A ENTREVISTA – Marcel Babin, diretor da missão científica Tara Polaris I e oceanógrafo do Laboratório Internacional de Pesquisa Takuvik, explica as especificidades da missão que partiu de Lorient neste domingo para explorar o Ártico.
O Estação polar Tara deixou Lorient neste domingo para passar o inverno no gelo do Pólo Norte. Seu diretor científico, oceanógrafo da Universidade Laval (Canadá) e do CNRS, descreve detalhadamente os objetivos da missão.
LE FÍGARO. – Tara Polaris I faz parte de uma longa linha de projetos de pesquisa no Ártico…

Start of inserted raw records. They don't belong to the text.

(** [file_flags k fd]: the status flags and the descriptor flags of an open [fd]. *)
Class FcntlLaws (K : Type) `{FcntlSys K} : Type := {
  file_flags : K -> Z -> option (Z * Z);
  plain_socket_law family k fd k' :
    sys_plain_socket family k = (inl fd, k') -> 0 <= fd /\ is_Some (file_flags k' fd);
  plain_accept_law fd k c a k' :
    sys_plain_accept fd k = (inl (c, a), k') -> 0 <= c /\ is_Some (file_flags k' c);
  getfl_law fd k fl dl : file_flags k fd = Some (fl, dl) -> sys_fcntl fd F_GETFL 0 k = (inl fl, k);
  getfd_law fd k fl dl : file_flags k fd = Some (fl, dl) -> sys_fcntl fd F_GETFD 0 k = (inl dl, k);
  (** [F_SETFL] can change [O_NONBLOCK]. *)
  setfl_law fd k fl dl :
    file_flags k fd = Some (fl, dl) ->
    exists k', sys_fcntl fd F_SETFL (Z.lor fl O_NONBLOCK) k = (inl 0, k') /\
      file_flags k' fd = Some (Z.lor fl O_NONBLOCK, dl);
  setfd_law fd k fl dl :
    file_flags k fd = Some (fl, dl) ->
    exists k', sys_fcntl fd F_SETFD (Z.lor dl FD_CLOEXEC) k = (inl 0, k') /\
      file_flags k' fd = Some (fl, Z.lor dl FD_CLOEXEC);
  (** A negative number is no descriptor. *)
  fcntl_negative fd cmd arg k : fd < 0 -> sys_fcntl fd cmd arg k = (inr EBADF, k);
}.

Section compat.
Context {B : Build} {K : Type} `{FcntlSys K}.

(** The [int] a call returns. *)
Definition int_of {A} (f : A -> Z) (r : sysres A) : Z :=
  match r with inl a => f a | inr _ => -1 end.

(** [errno] after a call that may fail. *)
Definition errno_after {A} (r : sysres A) (errno : Z) : Z :=
  match r with inl _ => errno | inr e => e end.

(** It takes [errno] and gives what it is afterwards: no result is checked. *)
Definition setNonBlockAndCloseOnExec (sockfd errno : Z) : M K Z :=
  let! r1 := total (sys_fcntl sockfd F_GETFL 0) in
  let flags := Z.lor (int_of id r1) O_NONBLOCK in
  let! r2 := total (sys_fcntl sockfd F_SETFL flags) in
  let! r3 := total (sys_fcntl sockfd F_GETFD 0) in
  let flags := Z.lor (int_of id r3) FD_CLOEXEC in
  let! r4 := total (sys_fcntl sockfd F_SETFD flags) in
  ret (errno_after r4 (errno_after r3 (errno_after r2 (errno_after r1 errno)))).

(** [createNonblockingOrDie] under [VALGRIND]. *)
Definition createNonblockingOrDie_valgrind (family errno : Z) : M K Z :=
  let! r := total (sys_plain_socket family) in
  whenb (int_of id r <? 0) LOG_FATAL ;;
  let! e := setNonBlockAndCloseOnExec (int_of id r) (errno_after r errno) in
  ret (int_of id r).

(** [accept] under [VALGRIND] or [NO_ACCEPT4]: [savedErrno] is read after the
    calls of [fcntl]. *)
Definition accept_compat (sockfd errno : Z) : M K (sysres (Z * sockaddr)) :=
  let! r := total (sys_plain_accept sockfd) in
  let! savedErrno := setNonBlockAndCloseOnExec (int_of fst r) (errno_after r errno) in
  match r with
  | inl c => ret (inl c)
  | inr _ =>
      whenb (negb (accept_transient savedErrno)) LOG_FATAL ;; ret (inr savedErrno)
  end.
End compat.

(** ** Lemmas *)

Lemma list_find_app_zero (t r : list byte) :
  (x00 ∉ t) -> list_find (fun b => b = x00) (t ++ x00 :: r) = Some (length t, x00).
Proof.
  intros Ht. apply list_find_Some. split_and!; [|done|].
  - rewrite lookup_app_r, Nat.sub_diag by lia. done.
  - intros j y Hj Hlt Hy. rewrite lookup_app_l in Hj by done. subst y.
    apply Ht. by eapply list_elem_of_lookup_2.
Qed.

Lemma strlen_text (t r : list byte) : (x00 ∉ t) -> strlen (t ++ x00 :: r) = Ok (zlen t).
Proof. intros Ht. unfold strlen. by rewrite list_find_app_zero. Qed.

Lemma c_string_text (t r : list byte) : (x00 ∉ t) -> c_string (t ++ x00 :: r) = t.
Proof.
  intros Ht. unfold c_string. rewrite strlen_text by done. unfold zlen.
  by rewrite Nat2Z.id, take_app_length.
Qed.

Lemma vec_write_zlen (buf d buf' : list byte) i : vec_write buf i d = Ok buf' -> zlen buf' = zlen buf.
Proof. unfold vec_write. zcase; intros; simplify_eq. apply zlen_splice; lia. Qed.

(** A text and its zero stored at the beginning of an array, or behind a text. *)
Lemma vec_write_text (p t buf : list byte) :
  zlen p + zlen t < zlen buf -> take (length p) buf = p ->
  vec_write buf (zlen p) (t ++ [x00]) =
    Ok (p ++ t ++ x00 :: drop (length p + length t + 1) buf).
Proof.
  intros Hl Hp. rewrite vec_write_ok; [|apply zlen_nonneg|].
  - unfold splice, zlen. rewrite Nat2Z.id, Hp, length_app, <- app_assoc. cbn [length app].
    by rewrite Nat.add_assoc.
  - rewrite zlen_app. change (zlen [x00]) with 1. lia.
Qed.

Lemma ntop_into_ok text size buf :
  zlen text < size -> size <= zlen buf ->
  ntop_into text size buf = Ok (text ++ x00 :: drop (length text + 1) buf).
Proof.
  intros Ht Hs. unfold ntop_into. rewrite (proj2 (Z.ltb_lt _ _)) by done.
  exact (vec_write_text [] text buf ltac:(unfold zlen in *; cbn; lia) eq_refl).
Qed.

Lemma snprintf_at_ok p t r size :
  let buf := p ++ x00 :: r in
  zlen p < size -> size <= zlen buf ->
  exists r', snprintf_at (zlen p) (size - zlen p) t buf =
    Ok (p ++ take (Z.to_nat (size - zlen p - 1)) t ++ x00 :: r').
Proof.
  intros buf Hp Hs. unfold snprintf_at. rewrite (proj2 (Z.ltb_lt _ _)) by lia.
  eexists. apply (vec_write_text p); [|by apply take_app_length].
  unfold zlen in *. rewrite length_take. lia.
Qed.

Lemma dec_text_no_zero n : (x00 ∉ dec_text n).
Proof.
  unfold dec_text. rewrite elem_of_reverse, list_elem_of_fmap. intros (d & Hd & Hin).
  pose proof (digits_le_range 20 10 n ltac:(lia)) as Hr. rewrite Forall_forall in Hr.
  specialize (digit_value_dec d (Hr d Hin)). by rewrite <- Hd.
Qed.


Section toIp_lemmas.
Context {B : Build}.
Variable inet_ntop4 : Z -> list byte.
Variable inet_ntop6 : list byte -> list byte.

(** The array [toIp] needs. *)
Definition room_for (a : sockaddr) : Z :=
  if sa_family a =? AF_INET6 then INET6_ADDRSTRLEN else INET_ADDRSTRLEN.

(** What [inet_ntop] guarantees of the text of [a]. *)
Definition text_ok (a : sockaddr) : Prop :=
  zlen (toIp inet_ntop4 inet_ntop6 a) < room_for a /\ (x00 ∉ toIp inet_ntop4 inet_ntop6 a).

Lemma sockets_toIp_ok size a buf :
  sa_family a = AF_INET \/ sa_family a = AF_INET6 -> text_ok a ->
  room_for a <= size -> size <= zlen buf ->
  let t := toIp inet_ntop4 inet_ntop6 a in
  sockets_toIp inet_ntop4 inet_ntop6 size a buf =
    Ok (tt, t ++ x00 :: drop (length t + 1) buf).
Proof.
  unfold text_ok, room_for, toIp, sockets_toIp, family.
  intros [-> | ->] [Ht _] Hr Hs; cbn -[INET_ADDRSTRLEN INET6_ADDRSTRLEN] in *;
    (erewrite bind_run by (apply assert_ok; by apply Z.leb_le));
    (erewrite bind_run by reflexivity); unfold bind, lift;
    rewrite ntop_into_ok by lia; reflexivity.
Qed.
End toIp_lemmas.

(** ** Properties of the printed addresses *)
Section toIp_properties.
Context {B : Build}.
Variable inet_ntop4 : Z -> list byte.
Variable inet_ntop6 : list byte -> list byte.

(** C38. [sockets::toIpPort] prints an IPv4 or IPv6 address into an array of the
    caller: whatever the array held, it then holds the address, a colon and the
    decimal port, cut at the end of the array, as a C string; nothing outside the
    array is written.  With an array of 64 bytes it is the text
    [InetAddress::toIpPort] gives. *)
Theorem toIpPort_prints size a buf :
  sa_family a = AF_INET \/ sa_family a = AF_INET6 -> text_ok inet_ntop4 inet_ntop6 a ->
  room_for a <= size -> size <= zlen buf -> size < 2 ^ 64 ->
  exists buf',
    sockets_toIpPort inet_ntop4 inet_ntop6 size a buf = Ok (tt, buf') /\
    zlen buf' = zlen buf /\
    c_string buf' = take (Z.to_nat (size - 1))
      (toIp inet_ntop4 inet_ntop6 a ++ ":"%byte :: dec_text (toPort a)) /\
    (size = 64 -> c_string buf' = toIpPort inet_ntop4 inet_ntop6 a).
Proof.
  intros Hf Ht Hr Hs H64. destruct Ht as [Hlen Hz].
  set (t := toIp inet_ntop4 inet_ntop6 a) in *.
  assert (Hend : zlen t < size) by lia. pose proof (zlen_nonneg t) as H0.
  set (p := ":"%byte :: dec_text (toPort a)).
  assert (Hbuf : zlen (t ++ x00 :: drop (length t + 1) buf) = zlen buf).
  { rewrite zlen_app. unfold zlen in *. cbn. rewrite length_drop. lia. }
  destruct (snprintf_at_ok t p (drop (length t + 1) buf) size Hend) as [r' Hw]; [lia|].
  set (buf' := t ++ take (Z.to_nat (size - zlen t - 1)) p ++ x00 :: r') in *.
  assert (Hnz : x00 ∉ t ++ take (Z.to_nat (size - zlen t - 1)) p).
  { rewrite not_elem_of_app. split; [done|]. intros Hin.
    apply (subseteq_take) in Hin. unfold p in Hin.
    rewrite elem_of_cons in Hin. destruct Hin as [|Hin]; [done|]. by eapply dec_text_no_zero. }
  assert (Hc : c_string buf' = t ++ take (Z.to_nat (size - zlen t - 1)) p).
  { unfold buf'. rewrite app_assoc. by apply c_string_text. }
  exists buf'. split_and!.
  - unfold sockets_toIpPort.
    erewrite bind_run by (by apply (sockets_toIp_ok inet_ntop4 inet_ntop6 size a buf)). fold t.
    erewrite bind_run by reflexivity. unfold bind at 1, lift. rewrite strlen_text by done.
    erewrite bind_run by (apply assert_ok; by apply Z.ltb_lt).
    rewrite u64_small by lia. unfold bind. change (networkToHost16 (sin_port a)) with (toPort a).
    fold p. by rewrite Hw.
  - revert Hw. unfold snprintf_at. rewrite (proj2 (Z.ltb_lt _ _)) by lia.
    intros Hw. rewrite <- Hbuf. by eapply vec_write_zlen.
  - rewrite Hc, take_app_ge; [|unfold zlen in *; lia].
    do 2 f_equal. unfold zlen. lia.
  - intros ->. rewrite Hc. unfold toIpPort. fold t. do 2 f_equal. unfold zlen. lia.
Qed.
End toIp_properties.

MARCEL BABIN. – Houve inúmeras expedições para explorar o Pólo Norte durante o século 20e século, mas a verdadeira explosão dos esforços de investigação científica ocorreu por volta dos anos 2000, alimentada por mudanças observadas por satélites, que começaram em 1979. A comunidade científica conseguiu recolher amostras em grande escala e obter um sinal muito claro sobre o derretimento do gelo marinho. Não era um assunto antes.
Foram realizadas missões de grande porte, como Sheba (Estados Unidos) em 1997 e 1998, com estação flutuante; uma missão mais multidisciplinar liderada pelo Canadá no Mar de Beaufort em 2003; programa Mozaik 1999.